Moreover, this Court is unaware of any precedent holding that an employee who was terminated and subsequently not reinstated after the alleged basis for his termination was eliminated is required to list those incidents as separate claims. The gravamen of his allegations is that, although Verizon purports to rely on the criminal complaint as its legitimate, non-discriminatory reason for terminating Plaintiff's employment, once that criminal complaint was dismissed, it refused to take action to undo the termination until compelled to do so by the arbitration panel. In other words, Plaintiff is not contending that he was subjected to another discrete act of discrimination, as if he was laid off from his position and later applied to be rehired for that position but was not because of racial discrimination or retaliation. Cf. Parisi v.

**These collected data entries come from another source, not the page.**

Lemma dispatch_alike i s ft :
  scalar_instr i = true -> good s ft -> Forall val_ok (stack s) ->
  alike (dispatch_instr code i s) (dispatch_instr code' (slotize_instr m types i) (set_frame ft s)) \/
  exists s1 s2 n, dispatch_instr code i s = Continue s1 /\ turns n s1 s2 /\ good s2 ft /\
    dispatch_instr code' (slotize_instr m types i) (set_frame ft s) = Continue (set_frame ft s2).
Proof.
  unfold scalar_instr. intros [Ht Ha]%andb_true_iff Hg Hst. apply negb_true_iff in Ht.
  destruct (scalar_access i) as [[name wanted]|] eqn:Hacc.
  - destruct (m !! name) as [slot|] eqn:Hm.
    + apply bool_decide_eq_true in Ha.
      destruct i; try discriminate Hacc; injection Hacc as <- <-;
        unfold slotize_instr, typed_access, slot_access; rewrite Hm, ?(decide_True _ _ Ha).
      * left. by eapply load_i64_alike.
      * left. by eapply store_i64_alike.
      * by eapply load_f64_ahead.
      * left. by eapply store_f64_alike.
      * left. by eapply load_op_i64_alike.
      * left. by eapply load_op_i64_alike.
      * left. by eapply load_op_i64_alike.
      * left. by eapply (update_i64_alike s ft _ slot Hg Hm Z.add (fun a v => (v + a)%Z)).
      * left. by eapply (update_i64_alike s ft _ slot Hg Hm Z.sub (fun a v => (v - a)%Z)).
    + left. destruct i; try discriminate Hacc; injection Hacc as <- <-; try discriminate Ha;
        unfold slotize_instr, typed_access, slot_access; rewrite Hm;
        eauto using unmapped_load_i64, unmapped_load_f64, unmapped_load_op.
  - left. assert (slotize_instr m types i = i) as ->.
    { destruct i; try done; unfold slotize_instr, typed_access, slot_access; simpl in Ha;
        by match goal with |- context [m !! ?n] => destruct (m !! n) end. }
    destruct (other_access i) as [name|] eqn:Ho.
    + destruct (m !! name) eqn:Hm; [done|].
      destruct i; try discriminate Ho; injection Ho as <-; try (by constructor). by apply unmapped_load_mod.
    + assert (dispatch_instr code' i = dispatch_instr code i) as ->.
      { destruct i; try discriminate Ht; try discriminate Ho; done. }
      apply frame_free_alike; [done|]. apply dispatch_free; [done|done|]. by intros name ->.
Qed.

(** ** Whole activations *)

(** Calls and instructions outside of the model do the same for both frames. *)
Record environment_blind (env : Environment) : Prop := {
  blind_resumes a a' s1 : alike a a' -> resume env a = Some s1 ->
    exists ft, resume env a' = Some (set_frame ft s1) /\ good s1 ft;
  blind_leaves a a' : alike a a' -> resume env a = None -> resume env a' = None
}.

Abbreviation untyped := (fun _ : nat => KAny).

Definition goes_on (a : DispatchAction) : bool := match a with Continue _ => true | _ => false end.

Lemma activation_leaves env c fuel s a :
  step c s = a -> goes_on a = false ->
  activation env c (S fuel) s =
  match resume env a with Some s1 => activation env c fuel s1 | None => Some a end.
Proof. cbn [activation]. intros -> Ha. by destruct a. Qed.

Lemma alike_goes_on a a' : alike a a' -> goes_on a' = goes_on a.
Proof. by destruct 1. Qed.

Lemma turns_run env n s s1 fuel out : turns n s s1 ->
  activation env code fuel s1 = Some out -> activation env code (n + fuel) s = Some out.
Proof. induction 1 as [s|n s s1 s2 Hs _ IH]; intros Hr; [done|]. simpl. rewrite Hs. by apply IH. Qed.

Lemma turns_ok n s s1 : code_typed untyped code -> turns n s s1 -> state_ok untyped s -> state_ok untyped s1.
Proof.
  intros Hty. induction 1 as [|n s s1 s2 Hs _ IH]; [done|]. intros Hok. apply IH.
  pose proof (step_ok untyped code s Hty Hok) as H1. by rewrite Hs in H1.
Qed.

Lemma step_alike s ft :
  good s ft -> state_ok untyped s ->
  alike (step code s) (step code' (set_frame ft s)) \/
  exists s1 s2 n, step code s = Continue s1 /\ turns n s1 s2 /\ good s2 ft /\
    step code' (set_frame ft s) = Continue (set_frame ft s2).
Proof.
  intros Hg Hok. unfold step. cbn [ip set_frame]. rewrite slotized_at. destruct (code !! ip s) as [i|] eqn:Hi; simpl.
  - apply (dispatch_alike i (set_ip (S (ip s)) s) ft); [|by apply good_ip|apply Hok].
    rewrite forallb_forall in Hscalar. by eapply Hscalar, list_elem_of_In, list_elem_of_lookup_2.
  - left. constructor.
Qed.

Boeing Co., 400 F.3d 583, 586 (8th Cir. 2005) (terminated employee who applied for open positions and was not hired for them had to bring each claim of age discrimination to the EEOC). Rather, he is pointing to Verizon's failure to alter its previous action as evidence of pretext.

Nevertheless, Defendant has not explained why its hyper-technical argument applies in this case in any event. As Judge McVerry observed: "Requiring prior resort to the EEOC would mean that two charges would have to be filed in a retaliation case [-] a double filing that would serve no purpose except to create additional procedural technicalities." Still, 2011 WL 2650180, at *5.

For these reasons, the motion to dismiss submitted on behalf of the defendant (ECF No. 17) will be denied.

An appropriate order follows.


AND NOW, this 18th day of June, 2015, for the reasons stated above,

IT IS HEREBY ORDERED that the partial motion to dismiss Counts II, III and IV of the Second Amended Complaint filed by Defendant (ECF No. 50) is denied.